Star Renegades is a tactical roguelite game developed by Massive Damage and published in 2020 by Raw Fury. It combines influences from JRPGs and roguelite games.

== Gameplay ==
Star Renegades combines influences from tactical role-playing games, roguelite games, and JRPGs. An army of cyborgs invades multiple dimensions, destroying solar systems. Players control the defenders of one such solar system. If they fail to defeat the cyborg army, players must restart the campaign from the beginning in another dimension. However, players can buy unlockable rewards, allowing their next team to start with better characters and abilities.
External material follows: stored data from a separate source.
Definition marketConfig (industry : string) : ResearchConfig :=
  {| topic := industry +:+ " industry analysis - trends, key players, growth projections, challenges, and opportunities";
     depth := "standard";
     includeCitations := true;
     outputFormat := "executive" |}.

(** [analyzeMarket(industry)] *)
Definition analyzeMarket (host : Host) (industry : string) (s : Sys)
    : Completion string * Sys :=
  run_agent host (marketConfig industry) s.

Definition competitiveConfig (ourCompany : string) (competitors : list string)
    : ResearchConfig :=
  {| topic := "Competitive analysis comparing " +:+ ourCompany +:+ " with "
              +:+ join ", " competitors
              +:+ " - features, pricing, market share, strengths, weaknesses";
     depth := "comprehensive";
     includeCitations := true;
     outputFormat := "detailed" |}.

(** [competitiveAnalysis(ourCompany, competitors)] *)
Definition competitiveAnalysis (host : Host) (ourCompany : string)
    (competitors : list string) (s : Sys) : Completion string * Sys :=
  run_agent host (competitiveConfig ourCompany competitors) s.

(** [!args[1]]: a missing argument and the empty string are both falsy. *)
Definition falsy (arg : option string) : bool :=
  match arg with
  | None => true
  | Some a => bool_decide (a = EmptyString)
  end.

(** The double quote, for the help text. *)
Definition dq : string := String (Ascii.ascii_of_nat 34) EmptyString.

Definition help : string :=
  "
Phoenix OS Research Agent
========================

Usage:
  npm run research company <company-name>
  npm run research market <industry>
  npm run research competitive <our-company> <competitor1> [competitor2] ...

Examples:
  npm run research company " +:+ dq +:+ "Apple Inc" +:+ dq +:+ "
  npm run research market " +:+ dq +:+ "AI and Machine Learning" +:+ dq +:+ "
  npm run research competitive " +:+ dq +:+ "Our Company" +:+ dq +:+ " "
    +:+ dq +:+ "Competitor A" +:+ dq +:+ " " +:+ dq +:+ "Competitor B" +:+ dq +:+ "
      ".

(** Drops the value an awaited call returns. *)
Definition discard {A} (r : Completion A * Sys) : Completion unit * Sys :=
  match r with
  | (Normal _, s) => (Normal tt, s)
  | (Abrupt e, s) => (Abrupt e, s)
  end.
New abilities and characters can also become unlocked by encouraging romances between teammates. The children born of these unions share special abilities from both parents. Enemies who survive battles against the player are tracked, similar to the Nemesis system in Middle-earth: Shadow of Mordor. These enemies can gain advantages or disadvantages based on the player's gameplay.

==Release==
Star Renegades was released for Windows on September 8, 2020; for Xbox One and Nintendo Switch on November 19; and PlayStation 4 version was scheluded for November 25. The PS4 release was delayed to January 2021 due to "severe issues". The PS4 version was released eventually on March 10, 2021.

== Reception ==

While commenting on the game's numerous influences, Alex Spencer wrote in PC Gamer that other games implement specific features better than Star Renegades but "there's plenty here to like". Brendan Caldwell of Rock Paper Shotgun wrote that "what it lacks in elegance, it makes up for in frenzy, noise, and a zealous insistence to stuff every possible idea into a bright, stupid world". In his review for Game Informer, Daniel Tack said that Star Renegades is "closer to a classical roguelike" than the typical roguelite given its difficulty. Although he said it sometimes seems "blatantly unfair", Tack said the game is worth replaying to finally win. Though he also felt the game's difficulty can make it off-putting, GameSpot reviewer Mike Epstein wrote, "No matter how many hours I spent in Star Renegades, every run, every battle, every turn felt like a new captivating puzzle to solve." Jarrett Green of PCGamesN felt the game's replayability was not as strong as other roguelites because the number of new unlockables was exhausted too early. He concluded, "This is a fun, fresh take on classic JRPG tropes and modern roguelike design, but it needs more to sustain interest from run to run."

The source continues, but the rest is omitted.